1. Save

A deeper discussion on saving.

Piggy Bank

This blog is a continuation of Starting Personal Finance.

The emergency fund

Life is unpredictable, and there are many things in life that can go wrong (car repairs, medical emergencies, unemployment, etc.). You need to be prepared to pay for these emergencies.

The worst thing you can do is put these emergency expenses on your credit card where the average interest rate is 24.7% (as of September 2024). That means if you put a $1000 emergency on a card (fun fact, most Americans can’t afford a $1000 emergency), you’ll have to cough up an additional $247!

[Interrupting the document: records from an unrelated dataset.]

(** ** Renaming *)

Lemma dict_set_set_back {V : Type} (k : string) (v v0 : V) (d : dict V) :
  dict_get k d = Some v0 -> dict_set k v0 (dict_set k v d) = d.
Proof.
  induction d as [|[k' v'] d IH]; simpl; [discriminate|].
  destruct (String.eqb_spec k' k) as [->|Hne]; simpl.
  - intros [= ->]. now rewrite String.eqb_refl.
  - intros H. destruct (String.eqb_spec k' k); [congruence|].
    now rewrite IH.
Qed.

Lemma set_first_path_app (old_path new_path : string) (pre l : Table) :
  first_match old_path pre = None ->
  set_first_path old_path new_path (pre ++ l)%list =
  option_map (app pre) (set_first_path old_path new_path l).
Proof.
  unfold first_match.
  induction pre as [|[T info] pre IH]; simpl.
  - intros _. now destruct (set_first_path old_path new_path l).
  - destruct (path_is old_path info); [discriminate|].
    intros H. rewrite (IH H).
    now destruct (set_first_path old_path new_path l).
Qed.

(** The table before and after a successful rename onto a path that had no
    record. *)
Lemma update_token_path_onto_unshared e d old_path new_path fs t :
  load_tokens fs d = Ret t ->
  first_match new_path t = None ->
  fst (update_token_path e d old_path new_path fs) = Ret true ->
  exists pre T info post,
    t = (pre ++ (T, info) :: post)%list /\
    first_match old_path t = Some (T, info) /\
    path_is old_path info = true /\
    first_match new_path pre = None /\
    snd (update_token_path e d old_path new_path fs) =
    fs_put fs (get_tokens_file_path d)
      (Holds (Json (pre ++ (T, dict_set "path" (PyStr new_path) info)
                    :: post)%list)).
Proof.
  intros Hl Hn Hr.
  destruct (update_token_path_true e d old_path new_path fs t Hl Hr)
    as (t' & Hs & _ & ->).
  destruct (set_first_path_split _ _ _ _ Hs)
    as (pre & T & info & post & Ht & -> & Hp & Hpre).
  exists pre, T, info, post. split; [exact Ht|]. split.
  - rewrite Ht, first_match_app by assumption.
    unfold first_match. simpl. now rewrite Hp.
  - split; [exact Hp|]. split; [|reflexivity].
    apply first_match_None_count. apply first_match_None_count in Hn.
    rewrite Ht, count_path_app in Hn. lia.
Qed.
(* ===== verification/_CoqProject ===== *)
-Q . S2P
Prelude.v
Queue.v
Utils.v
Sds.v
SdsText.v
Event.v
Socket.v
Config.v
Worker.v
WorkerFacts.v
SimpleServer.v
WorkerProps.v
Dispatcher.v
Crc32c.v
Hash.v
Zmalloc.v
Slice.v
Status.v
Stat.v
KeyLock.v
UrlSnprintf.v
UrlFacts.v
IntrusiveList.v
File.v
Log.v
Gsdm.v
Proxy.v
Lock.v
Pack.v
Helpers.v
SysInfo.v
EvHeap.v
EvLoop.v
EvTimer.v
EvIo.v
EvRun.v
EvClock.v
EvEvent.v
EvProps.v
HttpParser.v
HttpFacts.v
HttpRun.v
HttpSplit.v
HttpMessage.v
HttpOrder.v
HttpUrl.v
HttpLib.v
HttpPool.v
HttpOps.v
HttpEvents.v
HttpDeliver.v
HttpClientProps.v
HttpInterface.v
HttpParseUrl.v
NewLexer.v
NewLexerFacts.v
NewConfig.v
NewConfigFacts.v
NewConfigParse.v
NewConfigTree.v
NewConfigProps.v
(* ===== verification/Sds.v ===== *)
(** * Dynamic strings (src/util/sds.h, src/util/sds.cpp)

    An sds is the header [struct sdshdr] and the flexible array behind it.
    [len] and [free] are C [int]s and are kept wrapped to 32 bits; lengths that
    the code computes in [size_t] are wrapped to 64.  Every access to the array
    goes through the checked primitives of the prelude. *)

From S2P Require Import Prelude.

Definition SDS_MAX_PREALLOC : Z := 1024 * 1024.
Definition sizeof_sdshdr : Z := 8.

Record sds := mkSds { sh_len : Z; sh_free : Z; sh_buf : bytes }.

Section Sds.
Context `{Allocator}.

(** The array part of a block of [total] bytes that starts with the header. *)
Definition buf_of (blk : bytes) : bytes := drop (Z.to_nat sizeof_sdshdr) blk.

Definition sdslen (s : sds) : Z := u64 (sh_len s).
Definition sdsavail (s : sds) : Z := u64 (sh_free s).

Definition sdsnewlen (init : option bytes) (initlen : Z) : outcome (option sds) :=
  let total := u64 (sizeof_sdshdr + initlen + 1) in
  let blk := match init with
             | Some _ => zmalloc_block total
             | None => zcalloc_block total
             end in
  match blk with
  | None => Ok None
  | Some blk =>
      let buf := buf_of blk in
      buf ← match init with
            | Some src =>
                if initlen =? 0 then Ok buf
                else (src ← read_block src 0 initlen; memcpy buf 0 src)
            | None => Ok buf
            end;
      buf ← store buf initlen 0;
      Ok (Some (mkSds (s32 initlen) 0 buf))
  end.

Definition sdsempty : outcome (option sds) := sdsnewlen (Some [0]) 0.

Definition sdsnew (init : option bytes) : outcome (option sds) :=
  match init with
  | None => sdsnewlen None 0
  | Some m => n ← strlen m; sdsnewlen (Some m) (Z.of_nat n)
  end.
Lemma catrepr_loop_repr s c f b :
  sds_repr s c f -> is_bytes b -> fits c (4 * Z.of_nat (length b)) ->
  exists s' f', catrepr_loop (Some s) b = Ok (Some s') /\
    sds_repr s' (c ++ mjoin (repr_char <$> b)) f'.
Proof.
  intros Hr Hb. revert s c f Hr. induction Hb as [|x b Hx _ IH]; intros s c f Hr Hf.
  - exists s, f. csimpl. by rewrite app_nil_r.
  - simpl in Hf. destruct (catrepr_char_repr _ _ _ x Hr Hx) as (s1 & f1 & E & Hr1).
    { eapply fits_le; [done|lia]. }
    cbn [catrepr_loop]. rewrite E. cbn [mbind outcome_bind].
    destruct (IH s1 _ f1 Hr1) as (s2 & f2 & -> & Hr2).
    { apply fits_app. pose proof (repr_char_length x). eapply fits_le; [done|lia]. }
    exists s2, f2. csimpl. by rewrite app_assoc.
Qed.

(** [sdscatrepr] appends the quoted form. *)
Lemma sdscatrepr_repr s c f b rest :
  sds_repr s c f -> is_bytes b -> fits c (4 * Z.of_nat (length b) + 2) ->
  exists s' f', sdscatrepr s (b ++ rest) (Z.of_nat (length b)) = Ok (Some s') /\
    sds_repr s' (c ++ quoted b) f'.
Proof.
  intros Hr Hb Hf. unfold sdscatrepr. rewrite read_block_0 by done. cbn [mbind outcome_bind].
  destruct (catlen_ptr_repr _ _ _ [34] Hr) as (s1 & f1 & -> & Hr1).
  { eapply fits_le; [done|simpl; lia]. }
  cbn [mbind outcome_bind].
  destruct (catrepr_loop_repr _ _ _ b Hr1 Hb) as (s2 & f2 & -> & Hr2).
  { apply fits_app. eapply fits_le; [done|simpl; lia]. }
  cbn [mbind outcome_bind].
  destruct (catlen_ptr_repr _ _ _ [34] Hr2) as (s3 & f3 & -> & Hr3).
  { rewrite <-app_assoc. apply fits_app. eapply fits_le; [done|].
    pose proof (quoted_length b) as Hq. unfold quoted in Hq. simpl in *.
    rewrite !length_app in *. simpl in *. lia. }
  exists s3, f3. split; [done|]. unfold quoted. by rewrite <-!app_assoc in Hr3.
Qed.
Lemma create_connection_ok w s sock :
  worker_ok w -> nm_heap (w_nm w) !! s = Some sock -> s_kind sock = TCPSocket ->
  0 <= s_fd sock < 2 ^ 30 -> w_conns w <> [] -> slot (w_conns w) (s_fd sock) = None ->
  (forall t io tm b, sds_repr b [] 0 ->
    P (rcvd (w_kernel w) (s_fd sock)) (sent (w_kernel w) (s_fd sock)) (fresh_conn s t io tm b)) ->
  exists w', create_connection w (Some s) = Ok (Some (w_next w), w') /\ worker_ok w' /\
    slot (w_conns w') (s_fd sock) = Some (w_next w) /\
    (forall fd, fd <> s_fd sock -> slot (w_conns w') fd = slot (w_conns w) fd) /\
    w_kernel w' = w_kernel w /\ w_mq w' = w_mq w /\ w_pipe w' = w_pipe w /\ w_nm w' = w_nm w /\
    w_conns w' <> [] /\ exists t io tm b, w_heap w' = <[w_next w := fresh_conn s t io tm b]> (w_heap w) /\
      sds_repr b [] 0.
Proof.
  intros Hw Hsk Hk Hfd Hne Hs HP. unfold create_connection. rewrite Hsk. cbn [the mbind outcome_bind].
  unfold ZF_INVALID_SOCKET. replace (s_fd sock =? -1) with false by lia. rewrite Hk.
  destruct (new_connection_ok s) as (b & Hb & ->). cbn [mbind outcome_bind].
  destruct (create_io_event (w_el w) ConnIo (w_next w)) as [io el1] eqn:E1.
  destruct (create_timer el1 TimeoutCb (w_next w) true) as [tm el2] eqn:E2.
  set (ev := if negb (opt_ssl_open (w_opts w) =? 0) then Z.lor READ WRITE else READ).
  pose proof (watch_new_ok (w_el w) (s_fd sock) (w_next w) (opt_tick (w_opts w)) ev (wk_loop _ Hw)) as Hwn.
  rewrite E1, E2 in Hwn. destruct Hwn as (el3 & el4 & E3 & E4 & Hl4 & Hold & Hio & Htm); [lia| |].
  { unfold ev. destruct (negb _); auto. }
  set (c := set_watchers (set_last (fresh_conn s 0 0 0 b) (now (w_el w))) io tm).
  unfold enable_events, start_conn_timer, conn_fd, conn_socket. cbn [w_nm w_el w_opts].
  change (c_s c) with s. change (c_watcher c) with io. change (c_timer c) with tm.
  rewrite Hsk. cbn [the mbind outcome_bind].
  fold ev. rewrite E3. cbn [mbind outcome_bind upd_el w_el w_opts]. rewrite E4. cbn [mbind outcome_bind upd_el w_conns].
  destruct (put_at_fd_ok (w_conns w) (s_fd sock) (w_next w) Hfd) as (v & -> & Hv1 & Hv2 & Hv3 & _); [done|].
  cbn [mbind outcome_bind]. eexists. split; [done|]. cbn.
  assert (Hfresh : w_heap w !! w_next w = None).
  { destruct (w_heap w !! w_next w) eqn:E; [|done]. apply (wk_heap _ Hw) in E as [? _]. lia. }
  split.
  - constructor; cbn; [done| |].
    + intros fd cp Hcp. destruct (decide (fd = s_fd sock)) as [->|Hne'].
      * assert (cp = w_next w) as -> by congruence. exists c. split; [apply lookup_insert_eq|].
        constructor; cbn; try done; [eauto|by apply HP].
      * rewrite Hv2 in Hcp by done. destruct (wk_slots _ Hw _ _ Hcp) as (c2 & Hc2 & Hok2).
        exists c2. rewrite lookup_insert_ne by congruence. split; [done|].
        pose proof (wk_loop _ Hw) as Hl. destruct Hok2 as [G1 G2 (x & Hx & G3) (y & Hy & G4) G5 G6 G7 G8].
        constructor; cbn; try done.
        -- exists x. rewrite (proj1 (Hold _ (ok_ios _ Hl _ _ Hx))). done.
        -- exists y. rewrite (proj2 (Hold _ (ok_timers _ Hl _ _ Hy))). done.
    + intros cp c2 [[<- <-]|[Hne' Hc2]]%lookup_insert_Some.
      * split; [lia|]. eauto.
      * destruct (wk_heap _ Hw _ _ Hc2) as (Hlt & fd & Hf). split; [lia|]. exists fd.
        rewrite Hv2; [done|]. intros ->. congruence.
  - split_and!; try done; [by intros ->; simpl in *; lia|]. exists (now (w_el w)), io, tm, b. done.
Qed.
(** The table gains the new socket; nothing else of the worker changes. *)
Lemma wrap_socket_inv M w ls fd :
  server_inv M w -> 0 < fd < 2 ^ 30 ->
  exists nm k, wrap_socket (w_kernel w) (w_nm w) ls fd = Ok (nm_next (w_nm w), nm, k) /\
    server_inv M (upd_kernel (upd_nm w nm) k) /\ rcvd k = rcvd (w_kernel w) /\ sent k = sent (w_kernel w) /\
    nm_heap nm !! nm_next (w_nm w) = Some (mkSocket (s_kind ls) fd Ipv4Address_default).
Proof.
  intros [[Hl Hs Hh] HR Hne Hnm] Hfd. unfold wrap_socket, new_socket.
  destruct (set_option (w_kernel w) fd _ 1) as [r1 k1] eqn:E1.
  destruct (set_noblock k1 _) as [r2 k2] eqn:E2.
  apply set_option_traffic in E1 as [Er1 Es1]. apply set_noblock_traffic in E2 as [Er2 Es2].
  match goal with |- context [register ?nm0 fd ?p] =>
    destruct (put_at_fd_ok (nm_sockets nm0) fd p) as (v & Ev & _); [lia|lia|]; unfold register; rewrite Ev end.
  cbn [mbind outcome_bind nm_heap nm_next nm_listen_fd].
  set (sock := mkSocket (s_kind ls) fd Ipv4Address_default).
  set (nm := mkNM v (nm_listen_fd (w_nm w)) (<[nm_next (w_nm w) := sock]> (nm_heap (w_nm w))) (S (nm_next (w_nm w)))).
  exists nm, k2. split_and!; [done| |congruence|congruence|apply lookup_insert_eq].
  constructor; [|done|done|].
  - constructor; [done| |done]. intros fd' cp Hcp. destruct (Hs fd' cp Hcp) as (c & Hc & Hok).
    exists c. split; [done|]. destruct Hok as [G1 (s & Hsk & G2) G3 G4 G5 G6 G7 G8].
    constructor; cbn [upd_kernel upd_nm w_nm w_el w_kernel]; try done.
    + exists s. unfold nm. cbn [nm_heap]. rewrite lookup_insert_ne; [done|]. apply Hnm in Hsk. lia.
    + by rewrite Er2, Er1, Es2, Es1.
  - intros p s. cbn. intros [[<- _]|[_ Hp]]%lookup_insert_Some; [lia|]. apply Hnm in Hp. lia.
Qed.

Lemma fresh_echo (s : sptr) t io tm b : sds_repr b [] 0 -> echo_inv [] [] (fresh_conn s t io tm b).
Proof.
  intros Hb. exists [], O, []. split_and!; [done|by apply Forall_nil|by apply Forall_nil|done|done|by apply ph_idle].
Qed.

Lemma accept_inv M w ls fd :
  limit_ok M -> server_inv M w -> enabled M w (Accept ls fd) ->
  exists w', exec w (Accept ls fd) = Ok w' /\ server_inv M w'.
Proof.
  intros HM Hinv (Hk & Hfd & Hslot & Hr & Hs). cbn [exec].
  destruct (wrap_socket_inv M w ls fd Hinv Hfd) as (nm & k & -> & Hinv' & Er & Es & Hsock).
  cbn [mbind outcome_bind]. set (w1 := upd_kernel (upd_nm w nm) k) in *.
  destruct (create_connection_ok alloc_total echo_inv w1 (nm_next (w_nm w)) _ (si_ok _ _ Hinv') Hsock)
    as (w' & -> & Hw' & Hs1 & Hs2 & _ & _ & _ & Hnm' & Hne' & t & io & tm & b & Hheap & Hb); try done.
  - cbn [s_fd]. lia.
  - apply Hinv'.
  - intros t io tm b Hb. cbn [s_fd]. change (w_kernel w1) with k. rewrite Er, Es, Hr, Hs.
    by apply fresh_echo.
  - cbn [mbind outcome_bind snd]. exists w'. split; [done|]. constructor; [done| |done|].
    + intros fd' cp c Hcp Hc. cbn [s_fd] in Hs1, Hs2. destruct (decide (fd' = fd)) as [->|Hne''].
      * assert (cp = w_next w1) as -> by congruence. rewrite Hheap, lookup_insert_eq in Hc.
        injection Hc as <-. exists [], O. split; [done|]. by left.
      * rewrite Hs2 in Hcp by done. eapply (si_rest _ _ Hinv'); [done|].
        rewrite Hheap, lookup_insert_ne in Hc; [done|]. intros <-.
        destruct (wk_slots _ _ (si_ok _ _ Hinv') _ _ Hcp) as (c2 & Hc2 & _).
        apply (wk_heap _ _ (si_ok _ _ Hinv')) in Hc2 as [? _]. lia.
    + rewrite Hnm'. apply Hinv'.
Qed.

Lemma clock_inv M w t : server_inv M w -> server_inv M (upd_el w (set_now (w_el w) t)).
Proof.
  intros [[[L1 L2 L3] Hs Hh] HR Hne Hnm]. constructor; [|done..]. constructor; [done| |done].
  intros fd cp Hcp. destruct (Hs fd cp Hcp) as (c & Hc & []). exists c. split; [done|]. by constructor.
Qed.

(** Every enabled event runs and keeps the invariant. *)
Lemma exec_inv M w e :
  limit_ok M -> server_inv M w -> enabled M w e -> exists w', exec w e = Ok w' /\ server_inv M w'.
Proof.
  intros HM Hinv Hen. destruct e as [fd rv|fd|ls fd|t].
  - destruct (io_inv M w fd rv HM Hinv Hen) as (w' & ? & ? & _). eauto.
  - destruct (timeout_inv M w fd Hinv) as (w' & ? & ? & _). eauto.
  - by apply accept_inv.
  - eexists. split; [done|]. by apply clock_inv.
Qed.

Lemma reachable_inv M w : limit_ok M -> reachable M w -> server_inv M w.
Proof.
  intros HM. induction 1 as [w Hi|w e w' _ IH Hen E]; [by apply initial_inv|].
  destruct (exec_inv M w e HM IH Hen) as (w2 & E2 & Hinv). congruence.
Qed.

(** A readable descriptor with a connection. *)
Lemma io_read_result M w fd cp c :
  limit_ok M -> server_inv M w -> enabled M w (Io fd READ) ->
  slot (w_conns w) fd = Some cp -> w_heap w !! cp = Some c ->
  exists w' b f, exec w (Io fd READ) = Ok w' /\ ready c b f /\
    read_result echo_inv process_io_buffer w fd cp c b w'.
Proof.
  intros HM [Hw HR _ _] (Hfd & Hn & Hpol) Hs Hc. cbn [exec]. unfold conn_io_cb.
  change (negb (Z.land READ READ =? 0)) with true. change (negb (Z.land READ WRITE =? 0)) with false. cbn iota.
  destruct (read_io_ok alloc_total echo_inv echo_last process_io_buffer w fd) as (w' & -> & _ & _ & Hcase); try done.
  - by apply simple_handler_ok.
  - intros cp' c' Hs' Hc'. eapply rest_ready; [done| |by eapply HR|by eapply Hpol].
    by eapply worker_ok_inv.
  - cbn [mbind outcome_bind]. destruct Hcase as [[_ ?]|(cp' & c' & b & f & Hs' & Hc' & Hrd & Hres)]; [congruence|].
    assert (cp' = cp) as -> by congruence. assert (c' = c) as -> by congruence.
    by exists w', b, f.
Qed.

(** A read that delivers data stores it, and when the unit is complete the
    handler has run on it. *)
Lemma io_data M w fd cp c d k1 :
  limit_ok M -> server_inv M w -> enabled M w (Io fd READ) ->
  slot (w_conns w) fd = Some cp -> w_heap w !! cp = Some c ->
  sys_read (w_kernel w) fd (c_bytes_expected c) = (SysOk d, k1) -> d <> [] ->
  exists w' b f c2 w2, exec w (Io fd READ) = Ok w' /\ sds_repr (c_io_buffer c) b f /\ received c b d c2 /\
    worker_ok echo_inv w2 /\ slot (w_conns w2) fd = Some cp /\ w_heap w2 !! cp = Some c2 /\
    (c_bytes_processed c + c_bytes_expected c <= Z.of_nat (length (b ++ d)) ->
      exists code w3, process_io_buffer w2 cp = Ok (code, w3) /\ (code = WORKER_OK -> w' = w3)).
Proof.
  intros HM Hinv He Hs Hc Hsys Hd.
  destruct (io_read_result M w fd cp c HM Hinv He Hs Hc) as (w' & b & f & E & (Hb & _) & _ & _ & Hres).
  rewrite Hsys in Hres. cbn [fst data] in Hres.
  destruct Hres as [[[?|(e & ? & _)] _]|(_ & c2 & w2 & Hrec & Hw2 & Hs2 & Hc2 & Hout)]; [congruence|done|].
  exists w', b, f, c2, w2. split_and!; try done. intros Hdue.
  destruct Hout as [[? _]|(_ & code & w3 & Ep & Hcode)]; [lia|].
  exists code, w3. split; [done|]. intros ->. by destruct Hcode as [[_ ->]|[? _]].
Qed.

End Reachability.

(** ** A concrete server

    The simulated system with one request waiting on descriptor 5. *)

#[export] Instance sim_traffic : Traffic sim.
Proof.
  refine {| rcvd k fd := at_fd (sim_read k) fd; sent k fd := at_fd (sim_out k) fd |}; cbn.
  - intros k fd len r k'. destruct ((len <? 0) || _).
    + intros [= <- <-]. by rewrite app_nil_r.
    + intros [= <- <-]. cbn. unfold at_fd. rewrite lookup_insert_eq. split_and!; try done.
      intros fd' Hne. by rewrite lookup_insert_ne.
  - intros k fd d r k' [= <- <-]. cbn. unfold at_fd. rewrite lookup_insert_eq, Nat2Z.id, take_ge by lia.
    split_and!; try done. intros fd' Hne. by rewrite lookup_insert_ne.
  - intros k fd fd' Hne. unfold at_fd. by rewrite !lookup_delete_ne.
  - by intros k fd l o v r k' [= _ <-].
  - by intros k fd r k' [= _ <-].
  - by intros k fd v r k' [= _ <-].
Defined.

Definition demo_head (len : Z) : bytes :=
  replicate 24 0 ++ le_bytes 4 NSHEAD_MAGICNUM ++ replicate 4 0 ++ le_bytes 4 len.
Definition demo_request : bytes := demo_head 2 ++ [65; 66].
Definition demo_listener : Socket := mkSocket TCPSocket 3 Ipv4Address_default.
Definition demo_sim (input : bytes) : sim := mkSim {[ 5 := input ]} ∅ ∅ 6.
Definition demo_worker (input : bytes) : worker sim (heap sptr * LockFreeQueue) :=
  new_worker default_options 0 new_network_manager (demo_sim input) (Seq.new_queue bump_alloc 0%nat ∅).

Definition run_events `{Allocator} (w : worker sim (heap sptr * LockFreeQueue)) (es : list event) :
    outcome (worker sim (heap sptr * LockFreeQueue)) :=
  foldl (fun w e => w ← w; exec w e) (Ok w) es.

(** The state after some events. *)
Definition demo_after (input : bytes) (es : list event) : worker sim (heap sptr * LockFreeQueue) :=
  let A := total_alloc in
  match run_events (demo_worker input) es with Ok w => w | Trap _ => demo_worker input end.

Definition demo_accept : event := Accept demo_listener 5.

Lemma demo_initial input : initial (demo_worker input).
Proof.
  split_and!; [|done| |done|].
  - constructor; cbn; intros w x Hw; by rewrite lookup_empty in Hw.
  - intros fd. unfold demo_worker, new_worker, slot, resize. cbn [w_conns take app].
    destruct (fd <? 0); [done|]. destruct (_ !! _) eqn:E; [|done].
    apply lookup_replicate in E as [-> _]. done.
  - cbn. intros p s Hp. by rewrite lookup_empty in Hp.
Qed.

(** Checking that an event is enabled on a concrete state. *)
Definition polite_b (M : Z) (w : worker sim (heap sptr * LockFreeQueue)) (fd : Z) : bool :=
  match slot (w_conns w) fd ≫= (w_heap w !!.) with
  | Some c => c_bytes_expected c <=? M
  | None => true
  end.

Definition enabled_b (M : Z) (w : worker sim (heap sptr * LockFreeQueue)) (e : event) : bool :=
  match e with
  | Io fd _ => (0 <=? fd) && (fd <? 2 ^ 31) && (fd <? Z.of_nat (length (nm_sockets (w_nm w)))) && polite_b M w fd
  | Timeout _ | Clock _ => true
  | Accept ls fd => bool_decide (s_kind ls = TCPSocket) && (0 <? fd) && (fd <? 2 ^ 30) &&
      bool_decide (slot (w_conns w) fd = None) &&
      bool_decide (at_fd (sim_read (w_kernel w)) fd = []) && bool_decide (at_fd (sim_out (w_kernel w)) fd = [])
  end.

Instead of going into debt, create an emergency fund by putting money into a High Yield Savings Account (HYSA), which is a type of savings account that typically pays more interest than your traditional savings account (I’ll soon go over which bank accounts to choose). Save at least 3 months of expenses, or however much you need to sleep peacefully at night.

Saving goals

You should also save for big purchases planned within the next 1-5 years. Common saving goals are gifts, vacations, a wedding, and a down payment for a house.

Similar to planning for emergencies, planning for your saving goals protects you from charging them to your credit card and going deep into debt! I’d again recommend HYSA’s for these goals.

Don’t trust these banks

If your current bank is Wells Fargo or Bank of America, FIND ANOTHER BANK IMMEDIATELY. Not only do they charge exorbitant fees, they’ve also been caught in multiple scandals where the US Government sued them for billions of dollars.

This article explains how these banks make money off of your ignorance, and this video explains why you shouldn’t bank with Wells Fargo or Bank of America.

Switch to more reputable banks like Capital One, Charles Schwab, or Ally. I’ve personally used Capital One for both checking and savings for many years.